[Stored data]
Lemma clock_adjust_balance d a x : same_clock d (adjust_balance d a x).
Proof. clock_tac. Qed.
Lemma clock_modify_account d a f : same_clock d (modify_account d a f).
Proof. clock_tac. Qed.
Lemma clock_modify_statistics d a f : same_clock d (modify_statistics d a f).
Proof. clock_tac. Qed.
Lemma clock_modify_asset_dyn d a f : same_clock d (modify_asset_dyn d a f).
Proof. clock_tac. Qed.
#[local] Hint Resolve clock_adjust_balance clock_modify_account clock_modify_statistics clock_modify_asset_dyn : clock.
Lemma clock_modify_asset d a f : same_clock d (modify_asset d a f).
Proof. clock_tac. Qed.
Lemma clock_modify_bitasset d a f : same_clock d (modify_bitasset d a f).
Proof. clock_tac. Qed.
Lemma clock_modify_dgpo d f : (∀ g g', f g = Ok g' → dg_head_block_number g' = dg_head_block_number g ∧ dg_time g' = dg_time g) →
  same_clock d (modify_dgpo d f).
Proof.
  intros Hf d' H. apply rbind_ok in H as (g & [E1 E2]%Hf & [= <-]). unfold clock, head_block_num, head_block_time.
  simpl. congruence.
Qed.
Lemma clock_convert_fee b g d : same_clock d (convert_fee b g d).
Proof. clock_tac. Qed.
Lemma clock_pay_fee b g d : same_clock d (pay_fee b g d).
Proof. clock_tac. Qed.
Lemma clock_deposit_cashback d a x b t : same_clock d (deposit_cashback d a x b t).
Proof. clock_tac. Qed.
#[local] Hint Resolve clock_modify_asset clock_modify_bitasset clock_convert_fee clock_pay_fee clock_deposit_cashback : clock.
Lemma clock_deposit_fee d a x t : same_clock d (deposit_fee d a x t).
Proof. clock_tac. Qed.
End primitives.
#[export] Hint Resolve clock_adjust_balance clock_modify_account clock_modify_statistics clock_modify_asset_dyn
  clock_modify_asset clock_modify_bitasset clock_convert_fee clock_pay_fee clock_deposit_cashback clock_deposit_fee : clock.

(** ** The market *)

Section market.
Context {FC : FcArith} {BA : BoostArith} {NE : NthElement}.

Lemma clock_pay_market_fees d x : same_clock d (pay_market_fees d x).
Proof. clock_tac. Qed.
#[local] Hint Resolve clock_pay_market_fees : clock.
Lemma clock_cancel_limit_order d id : same_clock d (cancel_limit_order d id).
Proof. clock_tac. Qed.
Lemma clock_cancel_settlement d id : same_clock d (cancel_settlement d id).
Proof. clock_tac. Qed.
Lemma clock_cancel_bid d id : same_clock d (cancel_bid d id).
Proof. clock_tac. Qed.
#[local] Hint Resolve clock_cancel_limit_order clock_cancel_settlement clock_cancel_bid : clock.
Lemma clock_fill_limit_order d id p r b : same_clock d (fill_limit_order d id p r b).
Proof. clock_tac. Qed.
Lemma clock_fill_call_order d id p r : same_clock d (fill_call_order d id p r).
Proof. clock_tac. Qed.
Lemma clock_fill_settlement d id p r : same_clock d (fill_settlement d id p r).
Proof. clock_tac. Qed.
#[local] Hint Resolve clock_fill_limit_order clock_fill_call_order clock_fill_settlement : clock.
Lemma clock_match_limit_orders d u c p : same_clock d (match_limit_orders d u c p).
Proof. clock_tac. Qed.
Lemma clock_match_settlement d c s p m : same_clock d (match_settlement d c s p m).
Proof. clock_tac. Qed.
#[local] Hint Resolve clock_match_limit_orders clock_match_settlement : clock.

Lemma clock_close_positions calls p g d : same_clock d (close_positions calls p g d).
Proof. revert g d. induction calls; intros g d; simpl; clock_tac. Qed.
#[local] Hint Resolve clock_close_positions : clock.
Lemma clock_globally_settle d aid p : same_clock d (globally_settle_asset d aid p).
Proof. clock_tac. Qed.
#[local] Hint Resolve clock_globally_settle : clock.
Lemma clock_check_for_blackswan d aid b : same_clock d (check_for_blackswan d aid b).
Proof. clock_tac. Qed.
#[local] Hint Resolve clock_check_for_blackswan : clock.
Lemma clock_call_round aid b c l f m d r : call_round aid b c l f m d = Ok r → clock (match r with Stop _ d | Next _ _ d => d end) = clock d.
Proof.
  set (db := λ r, match r with Stop _ d | Next _ _ d => d end).
  assert (@same_clock _ db d (call_round aid b c l f m d)) as H; [|apply H]. unfold call_round. clock_tac.
Qed.

Lemma clock_call_loop aid b calls limits f m d : same_clock d (call_loop aid b calls limits f m d).
Proof.
  revert limits f m d. induction calls as [|ci calls IHc]; intros limits; induction limits as [|li limits IHl];
    intros f m d; cbn [call_loop]; (eapply same_clock_db; [apply clock_check_for_blackswan|intros [swan d1] E1]);
    (destruct swan; [apply same_clock_ok; exact E1|]); try (apply same_clock_ok; exact E1).
  intros r H. apply rbind_ok in H as (x & Hx%clock_call_round & H). destruct x as [b1 d2|[] fl d2].
  - injection H as <-. cbn in *. congruence.
  - apply IHc in H. cbn in *. congruence.
  - destruct fl; [|done]. apply IHl in H. cbn in *. congruence.
Qed.
#[local] Hint Resolve clock_call_loop : clock.
Lemma clock_check_call_orders d aid b : same_clock d (check_call_orders d aid b).
Proof. clock_tac. Qed.
#[local] Hint Resolve clock_check_call_orders : clock.
Lemma clock_match_loop o old d : same_clock d (match_loop o old d).
Proof. revert d. induction old; intros d; simpl; clock_tac. Qed.
#[local] Hint Resolve clock_match_loop : clock.
Lemma clock_apply_order d o b : same_clock d (apply_order d o b).
Proof. clock_tac. Qed.
Lemma clock_cancel_bids_and_revive_mpa d aid : same_clock d (cancel_bids_and_revive_mpa d aid).
Proof. clock_tac. Qed.
#[local] Hint Resolve clock_apply_order clock_cancel_bids_and_revive_mpa : clock.
Lemma clock_execute_bid d b x y f : same_clock d (execute_bid d b x y f).
Proof. clock_tac. Qed.
#[local] Hint Resolve clock_execute_bid : clock.
Lemma clock_revive_bitasset d aid : same_clock d (revive_bitasset d aid).
Proof. clock_tac. Qed.
End market.
#[export] Hint Resolve clock_pay_market_fees clock_cancel_limit_order clock_cancel_settlement clock_cancel_bid
  clock_match_limit_orders clock_match_settlement clock_globally_settle clock_check_call_orders clock_apply_order
  clock_cancel_bids_and_revive_mpa clock_execute_bid clock_revive_bitasset : clock.

(** ** The evaluators *)

Lemma clock_start {FC : FcArith} {BA : BoostArith} {Op} {E : Evaluator Op} sf sc r d (op : Op) :
  (∀ d st, same_clock d (do_apply d op st)) → same_clock d (start_evaluate sf sc r d op).
Proof. intros H. unfold start_evaluate, apply. clock_tac. Qed.

Ltac evaluator_cbn := cbn [do_apply
  transfer_evaluator override_transfer_evaluator asset_issue_evaluator asset_reserve_evaluator
    asset_fund_fee_pool_evaluator asset_claim_fees_evaluator asset_update_evaluator
    asset_update_bitasset_evaluator asset_update_feed_producers_evaluator asset_publish_feed_evaluator
    asset_global_settle_evaluator asset_settle_evaluator welcome_bonus_evaluator referral_bonus_evaluator
    sale_bonus_evaluator witness_bonus_evaluator founder_bonus_evaluator transfer_to_blind_evaluator
    transfer_from_blind_evaluator blind_transfer_evaluator escrow_create_evaluator escrow_release_evaluator
    escrow_return_evaluator escrow_extend_evaluator exchange_create_evaluator exchange_complete_evaluator
    committee_member_create_evaluator committee_member_update_evaluator update_parameters_evaluator
    witness_create_evaluator witness_update_evaluator worker_create_evaluator listing_create_evaluator
    listing_update_evaluator listing_delete_evaluator listing_report_evaluator limit_order_cancel_evaluator
    call_order_update_evaluator bid_collateral_evaluator verification_evaluator
    reserved_names_update_evaluator custom_evaluator assert_evaluator balance_claim_evaluator
    vesting_create_evaluator vesting_withdraw_evaluator permit_create_evaluator permit_update_evaluator
    permit_claim_evaluator permit_delete_evaluator account_create_evaluator account_update_evaluator
    account_whitelist_evaluator].

Section evaluators.
Context {FC : FcArith} {BA : BoostArith} {NE : NthElement} {FS : FcString} {IP : FcIp} {P : Pedersen} {PS : PackSizes}.
Context (key_addresses : Z → list Z) (current_fees : chain_parameters → fee_schedule).

Lemma clock_limit_order_create sf sc r d op : same_clock d (limit_order_create_start sf sc r d op).
Proof. clock_tac. Qed.
Lemma clock_asset_create sf sc r d op : same_clock d (asset_create_start sf sc r d op).
Proof. clock_tac. Qed.
Lemma clock_confidential {Op} {E : Evaluator Op} i sf sc r d (op : Op) :
  (∀ d st, same_clock d (do_apply d op st)) → same_clock d (confidential_start i sf sc r d op).
Proof. intros H. unfold confidential_start. clock_tac. Qed.

Lemma clock_on_db f s s' : same_clock (cs_db s) (f (cs_db s)) → on_db f s = Ok s' → clock (cs_db s') = clock (cs_db s).
Proof. intros Hf H. apply rbind_ok in H as (d & Hd & [= <-]). by apply Hf. Qed.
#[local] Hint Resolve clock_limit_order_create clock_asset_create : clock.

- _ACTIVITY_:
Taking the records from the top, repeat each line exactly until you have repeated the line that contains "#[export] Hint Resolve clock_adjust_balance".

- _RESPONSE AREA_:
Lemma clock_adjust_balance d a x : same_clock d (adjust_balance d a x).
Proof. clock_tac. Qed.
Lemma clock_modify_account d a f : same_clock d (modify_account d a f).
Proof. clock_tac. Qed.
Lemma clock_modify_statistics d a f : same_clock d (modify_statistics d a f).
Proof. clock_tac. Qed.
Lemma clock_modify_asset_dyn d a f : same_clock d (modify_asset_dyn d a f).
Proof. clock_tac. Qed.
#[local] Hint Resolve clock_adjust_balance clock_modify_account clock_modify_statistics clock_modify_asset_dyn : clock.
Lemma clock_modify_asset d a f : same_clock d (modify_asset d a f).
Proof. clock_tac. Qed.
Lemma clock_modify_bitasset d a f : same_clock d (modify_bitasset d a f).
Proof. clock_tac. Qed.
Lemma clock_modify_dgpo d f : (∀ g g', f g = Ok g' → dg_head_block_number g' = dg_head_block_number g ∧ dg_time g' = dg_time g) →
  same_clock d (modify_dgpo d f).
Proof.
  intros Hf d' H. apply rbind_ok in H as (g & [E1 E2]%Hf & [= <-]). unfold clock, head_block_num, head_block_time.
  simpl. congruence.
Qed.
Lemma clock_convert_fee b g d : same_clock d (convert_fee b g d).
Proof. clock_tac. Qed.
Lemma clock_pay_fee b g d : same_clock d (pay_fee b g d).
Proof. clock_tac. Qed.
Lemma clock_deposit_cashback d a x b t : same_clock d (deposit_cashback d a x b t).
Proof. clock_tac. Qed.
#[local] Hint Resolve clock_modify_asset clock_modify_bitasset clock_convert_fee clock_pay_fee clock_deposit_cashback : clock.
Lemma clock_deposit_fee d a x t : same_clock d (deposit_fee d a x t).
Proof. clock_tac. Qed.
End primitives.
#[export] Hint Resolve clock_adjust_balance clock_modify_account clock_modify_statistics clock_modify_asset_dyn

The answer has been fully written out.